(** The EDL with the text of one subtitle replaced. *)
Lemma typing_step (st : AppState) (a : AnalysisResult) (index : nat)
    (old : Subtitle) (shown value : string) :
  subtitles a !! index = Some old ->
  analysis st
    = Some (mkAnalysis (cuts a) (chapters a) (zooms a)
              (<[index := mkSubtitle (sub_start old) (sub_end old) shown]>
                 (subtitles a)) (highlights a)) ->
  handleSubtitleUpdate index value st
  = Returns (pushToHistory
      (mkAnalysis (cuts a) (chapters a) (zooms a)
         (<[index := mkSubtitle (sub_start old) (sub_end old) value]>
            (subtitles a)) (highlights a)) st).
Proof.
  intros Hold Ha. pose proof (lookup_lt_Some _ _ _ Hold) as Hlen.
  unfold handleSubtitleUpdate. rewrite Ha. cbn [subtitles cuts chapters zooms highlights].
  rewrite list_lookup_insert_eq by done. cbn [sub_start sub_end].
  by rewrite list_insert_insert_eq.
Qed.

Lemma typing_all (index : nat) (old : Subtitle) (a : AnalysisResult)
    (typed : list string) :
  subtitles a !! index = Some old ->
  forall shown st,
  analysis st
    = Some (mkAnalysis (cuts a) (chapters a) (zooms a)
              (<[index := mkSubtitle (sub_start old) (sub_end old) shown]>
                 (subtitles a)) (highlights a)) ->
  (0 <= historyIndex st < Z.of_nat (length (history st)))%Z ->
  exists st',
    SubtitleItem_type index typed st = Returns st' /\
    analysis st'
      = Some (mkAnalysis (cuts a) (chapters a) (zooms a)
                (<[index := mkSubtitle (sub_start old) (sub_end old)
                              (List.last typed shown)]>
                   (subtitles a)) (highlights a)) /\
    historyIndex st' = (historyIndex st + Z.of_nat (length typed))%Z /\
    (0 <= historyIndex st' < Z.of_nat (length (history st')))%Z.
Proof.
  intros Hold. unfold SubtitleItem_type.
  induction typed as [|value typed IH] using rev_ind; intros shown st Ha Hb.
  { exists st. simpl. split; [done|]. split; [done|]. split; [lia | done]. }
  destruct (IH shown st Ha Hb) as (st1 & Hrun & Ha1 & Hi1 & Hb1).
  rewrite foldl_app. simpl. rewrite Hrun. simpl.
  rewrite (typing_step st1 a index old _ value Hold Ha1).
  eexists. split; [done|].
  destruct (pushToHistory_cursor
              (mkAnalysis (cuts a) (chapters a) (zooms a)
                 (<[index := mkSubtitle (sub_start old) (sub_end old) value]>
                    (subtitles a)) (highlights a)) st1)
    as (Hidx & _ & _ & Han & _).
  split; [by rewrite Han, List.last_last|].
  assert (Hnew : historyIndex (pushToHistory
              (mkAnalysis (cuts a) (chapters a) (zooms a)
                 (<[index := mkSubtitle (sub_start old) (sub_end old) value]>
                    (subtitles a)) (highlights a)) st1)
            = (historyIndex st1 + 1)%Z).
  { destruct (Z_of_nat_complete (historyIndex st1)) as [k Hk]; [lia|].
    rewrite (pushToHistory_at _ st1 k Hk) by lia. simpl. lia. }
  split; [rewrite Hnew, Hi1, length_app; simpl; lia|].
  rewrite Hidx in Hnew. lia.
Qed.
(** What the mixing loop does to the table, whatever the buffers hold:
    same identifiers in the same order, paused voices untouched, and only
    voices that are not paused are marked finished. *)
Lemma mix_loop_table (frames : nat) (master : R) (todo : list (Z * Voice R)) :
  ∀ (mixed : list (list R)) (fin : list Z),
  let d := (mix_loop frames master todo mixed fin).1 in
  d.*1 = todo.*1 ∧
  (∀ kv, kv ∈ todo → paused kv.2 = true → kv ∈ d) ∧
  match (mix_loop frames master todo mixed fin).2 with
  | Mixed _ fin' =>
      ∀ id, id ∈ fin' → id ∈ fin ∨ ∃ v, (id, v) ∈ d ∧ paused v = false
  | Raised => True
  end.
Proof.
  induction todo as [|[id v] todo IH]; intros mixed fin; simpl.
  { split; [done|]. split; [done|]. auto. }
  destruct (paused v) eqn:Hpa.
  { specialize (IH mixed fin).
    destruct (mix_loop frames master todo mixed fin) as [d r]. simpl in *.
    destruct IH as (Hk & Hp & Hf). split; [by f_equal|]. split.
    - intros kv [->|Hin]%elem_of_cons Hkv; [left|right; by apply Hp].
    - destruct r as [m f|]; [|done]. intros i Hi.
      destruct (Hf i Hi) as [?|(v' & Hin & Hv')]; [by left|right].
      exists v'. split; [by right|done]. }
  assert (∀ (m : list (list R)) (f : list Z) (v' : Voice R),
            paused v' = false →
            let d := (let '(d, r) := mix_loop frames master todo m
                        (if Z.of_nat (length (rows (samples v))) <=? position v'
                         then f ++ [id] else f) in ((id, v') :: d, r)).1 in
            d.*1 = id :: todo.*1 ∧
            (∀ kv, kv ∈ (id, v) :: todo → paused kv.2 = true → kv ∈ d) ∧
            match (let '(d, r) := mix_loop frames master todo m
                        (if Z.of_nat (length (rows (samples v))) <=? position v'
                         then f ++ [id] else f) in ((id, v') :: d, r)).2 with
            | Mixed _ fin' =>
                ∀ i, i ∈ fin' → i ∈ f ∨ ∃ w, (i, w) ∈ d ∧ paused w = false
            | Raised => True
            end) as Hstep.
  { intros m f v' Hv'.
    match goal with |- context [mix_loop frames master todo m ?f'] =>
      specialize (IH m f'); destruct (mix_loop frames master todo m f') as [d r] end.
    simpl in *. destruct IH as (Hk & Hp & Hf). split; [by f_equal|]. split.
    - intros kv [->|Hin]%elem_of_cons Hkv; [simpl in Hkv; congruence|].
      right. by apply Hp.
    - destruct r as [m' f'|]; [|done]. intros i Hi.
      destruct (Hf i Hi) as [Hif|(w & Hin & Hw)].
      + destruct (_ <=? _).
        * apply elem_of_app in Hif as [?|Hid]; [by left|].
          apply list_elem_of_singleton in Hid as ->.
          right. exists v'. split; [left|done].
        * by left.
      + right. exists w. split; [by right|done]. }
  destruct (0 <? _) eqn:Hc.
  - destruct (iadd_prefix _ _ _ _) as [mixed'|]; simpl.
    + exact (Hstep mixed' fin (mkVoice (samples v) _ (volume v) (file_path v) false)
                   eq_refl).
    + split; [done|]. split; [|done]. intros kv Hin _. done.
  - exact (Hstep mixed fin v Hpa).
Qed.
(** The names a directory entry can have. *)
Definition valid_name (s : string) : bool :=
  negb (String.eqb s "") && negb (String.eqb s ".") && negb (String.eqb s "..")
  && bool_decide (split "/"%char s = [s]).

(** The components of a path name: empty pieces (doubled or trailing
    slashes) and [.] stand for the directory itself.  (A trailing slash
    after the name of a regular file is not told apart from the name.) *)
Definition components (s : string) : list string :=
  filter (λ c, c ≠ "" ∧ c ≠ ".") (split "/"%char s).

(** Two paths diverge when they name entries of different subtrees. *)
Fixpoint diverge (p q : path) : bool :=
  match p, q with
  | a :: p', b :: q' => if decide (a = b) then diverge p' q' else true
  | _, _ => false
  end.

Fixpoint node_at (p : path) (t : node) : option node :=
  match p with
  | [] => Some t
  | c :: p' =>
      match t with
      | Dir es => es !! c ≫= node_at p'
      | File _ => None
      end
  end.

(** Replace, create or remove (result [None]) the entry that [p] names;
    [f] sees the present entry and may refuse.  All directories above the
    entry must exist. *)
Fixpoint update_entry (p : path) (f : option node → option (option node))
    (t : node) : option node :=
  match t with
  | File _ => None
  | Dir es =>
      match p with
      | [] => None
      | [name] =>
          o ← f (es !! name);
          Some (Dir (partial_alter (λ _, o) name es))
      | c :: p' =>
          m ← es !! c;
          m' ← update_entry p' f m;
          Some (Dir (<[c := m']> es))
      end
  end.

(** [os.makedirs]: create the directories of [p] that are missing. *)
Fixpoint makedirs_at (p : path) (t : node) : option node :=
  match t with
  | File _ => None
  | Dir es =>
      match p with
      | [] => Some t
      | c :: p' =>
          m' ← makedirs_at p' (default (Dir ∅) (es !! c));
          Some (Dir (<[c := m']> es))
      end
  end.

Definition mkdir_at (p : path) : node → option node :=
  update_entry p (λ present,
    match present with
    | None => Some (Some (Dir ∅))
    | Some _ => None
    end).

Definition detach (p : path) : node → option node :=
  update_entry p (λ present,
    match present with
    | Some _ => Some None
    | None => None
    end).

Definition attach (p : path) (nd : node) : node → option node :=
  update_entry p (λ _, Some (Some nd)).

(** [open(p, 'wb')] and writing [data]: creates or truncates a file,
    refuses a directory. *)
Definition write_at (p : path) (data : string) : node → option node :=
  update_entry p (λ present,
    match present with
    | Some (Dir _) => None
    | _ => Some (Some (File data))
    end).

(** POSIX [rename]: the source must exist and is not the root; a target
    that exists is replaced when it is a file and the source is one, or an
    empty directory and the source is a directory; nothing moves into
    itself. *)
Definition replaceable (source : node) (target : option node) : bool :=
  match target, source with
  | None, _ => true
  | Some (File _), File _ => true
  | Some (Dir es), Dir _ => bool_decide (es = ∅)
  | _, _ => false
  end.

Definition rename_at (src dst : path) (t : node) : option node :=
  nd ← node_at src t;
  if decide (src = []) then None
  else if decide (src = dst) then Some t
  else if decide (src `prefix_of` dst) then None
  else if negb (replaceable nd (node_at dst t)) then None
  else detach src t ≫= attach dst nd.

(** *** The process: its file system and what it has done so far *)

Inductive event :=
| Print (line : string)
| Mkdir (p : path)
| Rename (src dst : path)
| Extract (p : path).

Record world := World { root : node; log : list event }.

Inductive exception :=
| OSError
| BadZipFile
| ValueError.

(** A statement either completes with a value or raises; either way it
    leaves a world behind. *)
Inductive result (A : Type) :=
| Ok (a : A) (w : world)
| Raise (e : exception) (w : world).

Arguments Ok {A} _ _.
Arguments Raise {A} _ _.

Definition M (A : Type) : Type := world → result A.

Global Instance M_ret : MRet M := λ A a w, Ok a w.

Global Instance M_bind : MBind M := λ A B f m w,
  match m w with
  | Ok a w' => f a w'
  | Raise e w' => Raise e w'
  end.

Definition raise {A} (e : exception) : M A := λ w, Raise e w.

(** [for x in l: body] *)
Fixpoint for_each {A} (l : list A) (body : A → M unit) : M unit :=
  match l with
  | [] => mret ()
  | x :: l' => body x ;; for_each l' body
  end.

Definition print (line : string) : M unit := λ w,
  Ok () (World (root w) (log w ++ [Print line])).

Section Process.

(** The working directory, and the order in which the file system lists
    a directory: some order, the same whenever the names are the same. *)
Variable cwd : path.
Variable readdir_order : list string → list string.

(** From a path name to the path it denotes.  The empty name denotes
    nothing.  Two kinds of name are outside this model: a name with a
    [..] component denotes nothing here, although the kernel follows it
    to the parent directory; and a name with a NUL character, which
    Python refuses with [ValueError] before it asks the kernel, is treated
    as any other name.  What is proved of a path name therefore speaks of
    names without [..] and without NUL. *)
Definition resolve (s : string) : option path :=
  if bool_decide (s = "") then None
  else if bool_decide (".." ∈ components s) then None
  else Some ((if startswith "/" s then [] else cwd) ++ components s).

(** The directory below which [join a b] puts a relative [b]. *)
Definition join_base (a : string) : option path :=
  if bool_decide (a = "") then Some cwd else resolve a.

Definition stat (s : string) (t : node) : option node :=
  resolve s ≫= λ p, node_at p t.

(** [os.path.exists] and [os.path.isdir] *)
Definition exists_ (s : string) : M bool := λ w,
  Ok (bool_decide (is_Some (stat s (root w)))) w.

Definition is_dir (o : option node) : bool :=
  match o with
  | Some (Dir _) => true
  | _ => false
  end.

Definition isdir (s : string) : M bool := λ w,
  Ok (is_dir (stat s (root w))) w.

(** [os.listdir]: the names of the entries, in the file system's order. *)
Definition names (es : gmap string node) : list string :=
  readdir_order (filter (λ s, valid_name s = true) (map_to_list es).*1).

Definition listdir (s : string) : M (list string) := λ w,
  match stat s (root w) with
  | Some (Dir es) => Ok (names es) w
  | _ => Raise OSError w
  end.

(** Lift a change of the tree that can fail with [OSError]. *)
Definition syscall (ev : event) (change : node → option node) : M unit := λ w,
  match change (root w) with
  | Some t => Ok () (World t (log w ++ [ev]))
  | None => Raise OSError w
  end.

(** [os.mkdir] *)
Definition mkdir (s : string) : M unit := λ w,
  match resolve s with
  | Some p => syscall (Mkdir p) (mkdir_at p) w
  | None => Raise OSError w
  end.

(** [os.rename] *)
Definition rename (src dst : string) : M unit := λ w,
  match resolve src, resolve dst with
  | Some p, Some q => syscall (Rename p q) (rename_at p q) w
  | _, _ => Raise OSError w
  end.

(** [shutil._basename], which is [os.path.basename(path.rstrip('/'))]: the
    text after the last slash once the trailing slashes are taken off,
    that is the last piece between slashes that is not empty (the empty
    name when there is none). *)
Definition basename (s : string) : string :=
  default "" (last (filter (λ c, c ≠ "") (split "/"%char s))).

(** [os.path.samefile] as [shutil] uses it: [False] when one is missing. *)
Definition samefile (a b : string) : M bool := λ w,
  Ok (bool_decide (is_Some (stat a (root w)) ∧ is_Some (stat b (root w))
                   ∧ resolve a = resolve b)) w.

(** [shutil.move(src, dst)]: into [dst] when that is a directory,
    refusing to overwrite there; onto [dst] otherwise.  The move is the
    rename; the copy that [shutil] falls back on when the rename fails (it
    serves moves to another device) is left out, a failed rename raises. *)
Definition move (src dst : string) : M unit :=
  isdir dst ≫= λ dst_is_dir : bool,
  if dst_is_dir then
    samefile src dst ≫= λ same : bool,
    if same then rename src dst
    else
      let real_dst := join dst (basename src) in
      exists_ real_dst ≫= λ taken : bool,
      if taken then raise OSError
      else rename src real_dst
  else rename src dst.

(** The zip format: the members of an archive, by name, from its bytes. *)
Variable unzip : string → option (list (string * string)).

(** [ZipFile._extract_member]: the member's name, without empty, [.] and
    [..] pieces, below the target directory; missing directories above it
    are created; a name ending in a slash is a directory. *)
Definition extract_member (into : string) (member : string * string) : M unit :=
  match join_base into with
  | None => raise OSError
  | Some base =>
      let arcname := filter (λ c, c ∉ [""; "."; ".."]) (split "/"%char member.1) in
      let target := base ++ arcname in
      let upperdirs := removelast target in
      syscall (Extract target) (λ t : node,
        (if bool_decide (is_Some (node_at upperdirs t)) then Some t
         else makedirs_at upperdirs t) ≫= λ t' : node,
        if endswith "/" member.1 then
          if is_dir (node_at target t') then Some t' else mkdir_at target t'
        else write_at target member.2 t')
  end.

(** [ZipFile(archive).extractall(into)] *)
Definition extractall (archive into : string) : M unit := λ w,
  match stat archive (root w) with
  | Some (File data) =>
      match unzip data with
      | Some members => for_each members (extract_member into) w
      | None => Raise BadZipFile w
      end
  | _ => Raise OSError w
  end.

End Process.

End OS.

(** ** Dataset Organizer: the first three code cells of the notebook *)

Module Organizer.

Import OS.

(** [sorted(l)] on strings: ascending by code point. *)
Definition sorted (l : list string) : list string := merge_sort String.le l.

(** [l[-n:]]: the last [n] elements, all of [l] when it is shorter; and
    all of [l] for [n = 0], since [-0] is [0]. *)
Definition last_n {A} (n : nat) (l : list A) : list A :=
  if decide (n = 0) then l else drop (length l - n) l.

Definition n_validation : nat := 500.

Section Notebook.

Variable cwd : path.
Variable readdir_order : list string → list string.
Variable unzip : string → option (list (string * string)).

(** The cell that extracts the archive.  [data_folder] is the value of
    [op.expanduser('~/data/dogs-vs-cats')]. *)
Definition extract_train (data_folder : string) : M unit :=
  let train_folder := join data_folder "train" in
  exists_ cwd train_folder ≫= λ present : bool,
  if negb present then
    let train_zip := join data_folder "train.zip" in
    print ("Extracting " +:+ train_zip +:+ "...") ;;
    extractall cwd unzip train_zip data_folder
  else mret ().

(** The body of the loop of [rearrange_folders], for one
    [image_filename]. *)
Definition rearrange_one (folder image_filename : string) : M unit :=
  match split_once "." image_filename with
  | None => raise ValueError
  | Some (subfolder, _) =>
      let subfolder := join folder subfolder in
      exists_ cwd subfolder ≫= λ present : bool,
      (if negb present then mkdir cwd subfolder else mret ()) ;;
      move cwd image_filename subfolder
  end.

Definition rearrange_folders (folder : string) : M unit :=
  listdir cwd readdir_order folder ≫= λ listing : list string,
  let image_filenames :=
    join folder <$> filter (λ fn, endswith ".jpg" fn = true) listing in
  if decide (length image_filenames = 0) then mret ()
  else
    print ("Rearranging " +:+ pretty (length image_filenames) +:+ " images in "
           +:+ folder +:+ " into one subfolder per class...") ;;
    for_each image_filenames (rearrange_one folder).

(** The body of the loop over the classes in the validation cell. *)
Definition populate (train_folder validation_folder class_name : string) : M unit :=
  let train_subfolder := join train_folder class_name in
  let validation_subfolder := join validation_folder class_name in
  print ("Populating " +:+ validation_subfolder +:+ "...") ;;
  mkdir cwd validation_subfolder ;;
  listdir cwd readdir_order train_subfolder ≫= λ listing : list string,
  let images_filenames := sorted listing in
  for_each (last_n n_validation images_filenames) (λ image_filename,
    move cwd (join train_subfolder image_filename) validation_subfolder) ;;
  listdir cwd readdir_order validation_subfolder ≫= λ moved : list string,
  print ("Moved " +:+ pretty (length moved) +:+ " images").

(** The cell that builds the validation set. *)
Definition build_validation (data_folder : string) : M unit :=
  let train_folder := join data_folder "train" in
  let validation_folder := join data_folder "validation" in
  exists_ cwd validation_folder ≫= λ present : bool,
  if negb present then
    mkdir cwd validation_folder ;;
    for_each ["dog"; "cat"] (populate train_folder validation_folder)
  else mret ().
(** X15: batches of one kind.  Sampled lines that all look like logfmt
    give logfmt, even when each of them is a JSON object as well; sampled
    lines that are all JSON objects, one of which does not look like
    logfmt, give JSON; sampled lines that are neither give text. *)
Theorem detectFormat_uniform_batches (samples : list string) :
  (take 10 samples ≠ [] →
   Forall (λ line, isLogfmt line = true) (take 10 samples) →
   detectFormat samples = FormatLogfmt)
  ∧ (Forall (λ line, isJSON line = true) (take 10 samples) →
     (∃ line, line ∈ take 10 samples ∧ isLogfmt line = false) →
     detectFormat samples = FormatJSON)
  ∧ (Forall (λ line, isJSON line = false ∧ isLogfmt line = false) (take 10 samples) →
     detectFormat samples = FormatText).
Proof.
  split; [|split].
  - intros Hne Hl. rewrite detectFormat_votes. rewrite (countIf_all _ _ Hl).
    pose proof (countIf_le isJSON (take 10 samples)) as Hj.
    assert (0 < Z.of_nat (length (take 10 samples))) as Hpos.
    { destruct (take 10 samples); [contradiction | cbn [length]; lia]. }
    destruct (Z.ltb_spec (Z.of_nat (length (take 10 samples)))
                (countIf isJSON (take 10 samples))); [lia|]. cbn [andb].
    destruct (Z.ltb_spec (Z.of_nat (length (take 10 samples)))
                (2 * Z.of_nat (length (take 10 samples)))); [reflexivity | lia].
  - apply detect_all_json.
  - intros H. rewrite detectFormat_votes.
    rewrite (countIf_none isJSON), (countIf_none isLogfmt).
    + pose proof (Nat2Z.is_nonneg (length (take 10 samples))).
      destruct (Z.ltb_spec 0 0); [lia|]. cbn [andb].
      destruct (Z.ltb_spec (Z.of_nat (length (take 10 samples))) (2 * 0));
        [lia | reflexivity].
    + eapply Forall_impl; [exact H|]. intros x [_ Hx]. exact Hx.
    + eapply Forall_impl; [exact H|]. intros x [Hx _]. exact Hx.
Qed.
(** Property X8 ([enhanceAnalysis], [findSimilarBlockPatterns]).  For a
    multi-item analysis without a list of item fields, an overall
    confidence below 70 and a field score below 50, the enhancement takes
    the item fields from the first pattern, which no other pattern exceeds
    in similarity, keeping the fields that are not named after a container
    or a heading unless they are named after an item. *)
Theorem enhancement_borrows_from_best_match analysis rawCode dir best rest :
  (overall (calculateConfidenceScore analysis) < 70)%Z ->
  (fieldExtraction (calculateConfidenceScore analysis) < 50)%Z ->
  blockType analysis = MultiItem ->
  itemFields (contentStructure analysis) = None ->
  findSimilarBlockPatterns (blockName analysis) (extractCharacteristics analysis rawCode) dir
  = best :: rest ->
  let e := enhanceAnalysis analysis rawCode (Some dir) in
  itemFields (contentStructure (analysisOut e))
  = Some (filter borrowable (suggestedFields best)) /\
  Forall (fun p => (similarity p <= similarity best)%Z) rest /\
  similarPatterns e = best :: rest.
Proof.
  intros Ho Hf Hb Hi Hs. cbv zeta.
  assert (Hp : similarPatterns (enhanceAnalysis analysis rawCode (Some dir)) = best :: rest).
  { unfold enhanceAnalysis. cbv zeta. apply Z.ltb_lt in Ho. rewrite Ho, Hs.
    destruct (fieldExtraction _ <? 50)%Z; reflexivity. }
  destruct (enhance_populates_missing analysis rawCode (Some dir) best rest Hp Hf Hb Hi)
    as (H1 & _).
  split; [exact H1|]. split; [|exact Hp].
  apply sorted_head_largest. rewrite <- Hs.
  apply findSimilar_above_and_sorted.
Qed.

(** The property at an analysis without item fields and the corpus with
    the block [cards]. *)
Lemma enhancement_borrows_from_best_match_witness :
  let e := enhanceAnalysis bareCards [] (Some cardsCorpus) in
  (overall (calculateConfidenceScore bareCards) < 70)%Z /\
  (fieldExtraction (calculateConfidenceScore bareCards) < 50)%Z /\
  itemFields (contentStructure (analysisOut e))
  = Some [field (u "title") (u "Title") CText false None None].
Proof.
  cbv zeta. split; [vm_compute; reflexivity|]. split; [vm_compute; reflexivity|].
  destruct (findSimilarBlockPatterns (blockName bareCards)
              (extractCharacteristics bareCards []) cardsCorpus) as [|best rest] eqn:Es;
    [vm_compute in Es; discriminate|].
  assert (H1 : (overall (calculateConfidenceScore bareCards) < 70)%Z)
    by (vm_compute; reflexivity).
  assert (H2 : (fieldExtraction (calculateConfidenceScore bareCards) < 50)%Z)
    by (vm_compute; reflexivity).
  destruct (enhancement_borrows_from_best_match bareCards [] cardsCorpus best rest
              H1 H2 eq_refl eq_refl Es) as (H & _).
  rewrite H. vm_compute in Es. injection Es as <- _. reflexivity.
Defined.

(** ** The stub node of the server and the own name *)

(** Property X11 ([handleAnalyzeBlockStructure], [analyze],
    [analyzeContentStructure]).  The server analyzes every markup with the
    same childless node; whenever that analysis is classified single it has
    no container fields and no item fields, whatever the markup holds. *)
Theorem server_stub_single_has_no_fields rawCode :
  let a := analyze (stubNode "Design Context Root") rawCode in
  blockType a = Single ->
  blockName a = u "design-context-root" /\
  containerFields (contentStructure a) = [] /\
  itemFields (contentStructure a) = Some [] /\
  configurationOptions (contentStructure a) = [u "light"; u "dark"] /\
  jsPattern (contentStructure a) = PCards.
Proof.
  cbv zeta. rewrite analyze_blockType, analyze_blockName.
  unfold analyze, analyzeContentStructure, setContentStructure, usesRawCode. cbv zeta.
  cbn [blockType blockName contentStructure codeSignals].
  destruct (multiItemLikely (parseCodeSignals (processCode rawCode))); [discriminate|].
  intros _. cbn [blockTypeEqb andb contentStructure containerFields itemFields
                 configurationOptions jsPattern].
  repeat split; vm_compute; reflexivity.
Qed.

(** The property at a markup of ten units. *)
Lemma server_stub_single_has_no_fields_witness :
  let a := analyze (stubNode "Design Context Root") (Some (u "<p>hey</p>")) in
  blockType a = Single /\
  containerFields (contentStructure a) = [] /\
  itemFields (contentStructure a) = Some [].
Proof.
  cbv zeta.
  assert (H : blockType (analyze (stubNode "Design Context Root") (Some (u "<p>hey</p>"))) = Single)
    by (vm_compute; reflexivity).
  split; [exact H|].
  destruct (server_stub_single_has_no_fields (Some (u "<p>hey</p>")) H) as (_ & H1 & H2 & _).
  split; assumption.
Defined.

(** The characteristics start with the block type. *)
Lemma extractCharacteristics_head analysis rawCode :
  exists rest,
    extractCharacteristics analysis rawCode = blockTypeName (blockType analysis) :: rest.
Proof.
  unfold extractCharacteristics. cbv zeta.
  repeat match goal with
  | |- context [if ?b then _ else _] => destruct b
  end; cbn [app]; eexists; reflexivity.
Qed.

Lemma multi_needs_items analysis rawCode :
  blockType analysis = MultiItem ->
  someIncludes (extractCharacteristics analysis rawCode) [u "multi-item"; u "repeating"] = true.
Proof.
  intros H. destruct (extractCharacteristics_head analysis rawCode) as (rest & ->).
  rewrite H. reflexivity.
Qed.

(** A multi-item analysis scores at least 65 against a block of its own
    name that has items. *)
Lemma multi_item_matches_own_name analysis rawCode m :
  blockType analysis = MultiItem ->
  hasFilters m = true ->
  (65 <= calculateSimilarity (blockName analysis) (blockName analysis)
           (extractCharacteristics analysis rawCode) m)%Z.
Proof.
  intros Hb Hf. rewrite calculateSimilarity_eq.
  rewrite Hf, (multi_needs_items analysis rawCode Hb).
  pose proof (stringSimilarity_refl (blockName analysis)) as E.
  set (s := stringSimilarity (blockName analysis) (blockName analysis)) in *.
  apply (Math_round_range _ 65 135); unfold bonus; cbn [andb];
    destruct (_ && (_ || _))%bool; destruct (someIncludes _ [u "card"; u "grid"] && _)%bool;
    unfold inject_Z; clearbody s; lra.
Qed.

──────

◆ Action item
Copy all the lines above that hold the string "source".

◆ Exercise output
(** POSIX [rename]: the source must exist and is not the root; a target
    that exists is replaced when it is a file and the source is one, or an
    empty directory and the source is a directory; nothing moves into
Definition replaceable (source : node) (target : option node) : bool :=
  match target, source with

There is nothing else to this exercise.